0.0% of residents lived in urban areas, while 100.0% lived in rural areas.

There were 797 households in Baldwinville, of which 29.1% had children under the age of 18 living in them. Of all households, 43.8% were married-couple households, 19.1% were households with a male householder and no spouse or partner present, and 26.1% were households with a female householder and no spouse or partner present. About 27.9% of all households were made up of individuals and 13.6% had someone living alone who was 65 years of age or older.

There were 825 housing units, of which 3.4% were vacant. The homeowner vacancy rate was 0.2% and the rental vacancy rate was 0.0%.

Racial composition as of the 2020 census
| Race | Number | Percent |
|---|---|---|
| White | 1,947 | 92.0% |
| Black or African American | 23 | 1.1% |
| American Indian and Alaska Native | 2 | 0.1% |
| Asian | 8 | 0.4% |
| Native Hawaiian and Other Pacific Islander | 4 | 0.2% |
| Some other race | 19 | 0.9% |
| Two or more races | 114 | 5.4% |
| Hispanic or Latino (of any race) | 98 | 4.6% |

===2000 census===
At the 2000 census there were 1,852 people, 677 households, and 465 families in the CDP. The population density was 288.3/km^{2} (748.1/mi^{2}). There were 700 housing units at an average density of 109.0/km^{2} (282.8/mi^{2}). The racial makeup of the CDP was 97.84% White, 0.16% Black or African American, 0.16% Native American, 0.49% Asian, 0.81% from other races, and 0.54% from two or more races. Hispanic or Latino of any race were 1.78%.
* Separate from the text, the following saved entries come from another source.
(* ===== verification/Processes.v ===== *)
(** * The processes of the service ([cmd/cloud-connector])

    - [startKafkaMessageConsumer] (kafka_message_consumer.go) and
      [startCloudConnectorApiServer] (api_server.go): what they build from the
      configuration, in which order, and how they end;
    - the periodic updaters from their start, and the commands of [main.go].

    The services are those of the other files, chosen by the configuration.  The
    background loop, the HTTP server and the waiting are the class [Supervisor];
    [MqttConsumer] has the third process, [startMqttMessageConsumer]. *)

From S2P Require Import Prelude GoStrings GoNumTime Json Domain Config Topic Protocol MqttProxy Services Repository Locators StaleStore ControlHandler AccountResolver Inventory MqttIngress KafkaConsumer Sources Pagination HttpApi Middlewares Api ApiSystem Deploy MqttConsumer Tools Server Updaters.
From stdpp Require Import options.

(** ** sync.Once *)

Record Once := { once_done : bool }.

Definition Once_Do {W} `{!Lens W Once} (f : M W unit) : M W unit :=
  once ← zoom get_state;
  if once_done once then mret tt
  else f;; zoom (λ _, (Ret tt, {| once_done := true |})).

(** ** The choices of the configuration *)

Section choices.
Context `{!Platform}.

Inductive recorder_impl :=
| InventoryRecorder (kafkaProducer : WriterConfig) (recorder : InventoryBasedConnectedClientRecorder)
| FakeRecorder.

Definition NewInventoryBasedConnectedClientRecorder (staleTimestampOffset : Z) (reporterName : string)
    : InventoryBasedConnectedClientRecorder :=
  {| StaleTimestampOffset := staleTimestampOffset; ReporterName := reporterName |}.

Definition NewConnectedClientRecorder {W} (impl : string) (cfg : Config) : M W (recorder_impl + error) :=
  if bool_decide (impl = "inventory") then
    kafkaProducer ← StartProducer (recorderKafkaProducerCfg cfg);
    mret match kafkaProducer with
         | inr err => inr err
         | inl p => inl (InventoryRecorder p (NewInventoryBasedConnectedClientRecorder
                      (InventoryStaleTimestampOffset cfg) (InventoryReporterName cfg)))
         end
  else if bool_decide (impl = "fake") then mret (inl FakeRecorder)
  else mret (inr (ErrText "Invalid ConnectedClientRecorder impl requested")).
End choices.

(** The tenant translators of the platform's library. *)
Class TenantidLib (W : Type) := {
  NewTranslator : string → Z → Translator W;
  NewTranslatorMockWithMapping : gmap string (option string) → Translator W;
}.
#[global] Hint Mode TenantidLib + : typeclass_instances.

Definition buildTenantTranslatorInstance {W} `{!TenantidLib W} (cfg : Config) : M W (Translator W) :=
  if bool_decide (TenantTranslatorImpl cfg = "translator-service")
  then mret (NewTranslator (TenantTranslatorURL cfg) (TenantTranslatorTimeout cfg))
  else if bool_decide (TenantTranslatorImpl cfg = "mock") then
    mapping ← buildTenantTranslatorMockMapping (TenantTranslatorMockMapping cfg);
    mret (NewTranslatorMockWithMapping mapping)
  else exit_process ("Invalid tenant translator impl - " +:+ TenantTranslatorImpl cfg).

(** ** Waiting *)

(** What ends the last [select]. *)
Inductive wake := Signalled | FatalProcessing | ConnectionDropped (err : error).

Class Supervisor (W : Type) `{!Platform} := {
  (** the select on [connectedChan]: whether it was notified in time *)
  AwaitConnected : Z → M W bool;
  (** [go consumeMqttMessagesFromKafka(...)], and the cancelling of its context *)
  ConsumeInBackground : ReaderConfig → (kafka_message → M W (option error)) → M W unit;
  CancelConsumer : M W unit;
  (** [utils.StartHTTPServer] with a router, and [utils.ShutdownHTTPServer] *)
  Serve : http_server → (string → Handler W) → M W unit;
  StopServing : Z → M W unit;
  AwaitStop : M W wake;
  (** the LRU of that size can be created *)
  cache_ok : Z → bool;
}.
#[global] Hint Mode Supervisor + - : typeclass_instances.

Section processes.
Context {W : Type} `{!Platform, !Supervisor W, !MqttLink W, !ProcessEvents W, !Metrics W, !Clock W, !Lens W Once}.

(** Reconnecting calls the handler again: only the first time is passed on. *)
Definition notifyOnIntialMqttConnection : M W unit := Once_Do NotifyConnected.

(** The account map is read where the resolver is built. *)
Definition resolver_of_config (cfg : Config) : option resolver_impl * option error :=
  NewAccountIdResolver (ClientIdToAccountIdImpl cfg) cfg
    (Deploy.ReadFile (ClientIdToAccountIdConfigFile cfg)) (cache_ok (W := W)).

(** *** startKafkaMessageConsumer *)

Section kafka_consumer.
Context `{!Postgres, !Lens W Db, !KafkaWriter W, !UUIDv1 W, !HttpClient W, !UUID W, !UUIDParse,
  !AuthGateway W, !XRHIDLib, !LRU W, !Lens W response, !ForeignHandlers, !Mux}.

Definition recorder_with (impl : recorder_impl) : ConnectedClientRecorder W := {|
  RecordConnectedClient := match impl with
                           | InventoryRecorder _ r => inventory_RecordConnectedClient r
                           | FakeRecorder => fake_RecordConnectedClient
                           end |}.

(** [handleMessage] over the services that were chosen. *)
Definition messageProcessor (cfg : Config) (resolver : resolver_impl) (recorder : recorder_impl)
    (sources : SourcesRecorder W) : kafka_message → M W (option error) :=
  let accounts : AccountIdResolver W := {| MapClientIdToAccountId := resolve_with resolver cfg |} in
  let clients : ConnectedClientRecorder W := recorder_with recorder in
  handleMessage (NewTopicVerifier (MqttTopicPrefix cfg)).

(** Its last part: from the connection on. *)
Definition consume_until_stopped (cfg : Config) (mgmtAddr : string) (reader : ReaderConfig)
    (process : kafka_message → M W (option error)) : M W unit :=
  connected ← AwaitConnected (2 * second);
  if negb connected then exit_process "Failed to connect to MQTT broker"
  else
    ConsumeInBackground reader process;;
    Serve (http_server_of mgmtAddr) (serve (MonitoringServer_Routes cfg));;
    why ← AwaitStop;
    (match why with
     | FatalProcessing => mret tt
     | Signalled | ConnectionDropped _ => CancelConsumer
     end);;
    StopServing (HttpShutdownTimeout cfg);;
    Disconnect_link (MqttDisconnectQuiesceTime cfg).

(** The options both processes connect with. *)
Definition service_options (cfg : Config) (brokerOptions : list MqttClientOptionsFunc)
    : list MqttClientOptionsFunc :=
  buildOnConnectionLostMqttOptions cfg (brokerOptions ++ [WithOnConnectHandler notifyOnIntialMqttConnection]).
Of the 677 households 33.8% had children under the age of 18 living with them, 51.4% were married couples living together, 11.1% had a female householder with no husband present, and 31.3% were non-families. 26.1% of households were one person and 16.5% were one person aged 65 or older. The average household size was 2.58 and the average family size was 3.07.

The age distribution was 26.7% under the age of 18, 6.5% from 18 to 24, 29.5% from 25 to 44, 18.3% from 45 to 64, and 19.1% 65 or older. The median age was 37 years. For every 100 females, there were 89.0 males. For every 100 females age 18 and over, there were 83.6 males.

The median household income was $41,771 and the median family income was $50,170. Males had a median income of $37,542 versus $25,551 for females. The per capita income for the CDP was $17,108. About 6.0% of families and 9.6% of the population were below the poverty line, including 9.3% of those under age 18 and 18.2% of those age 65 or over.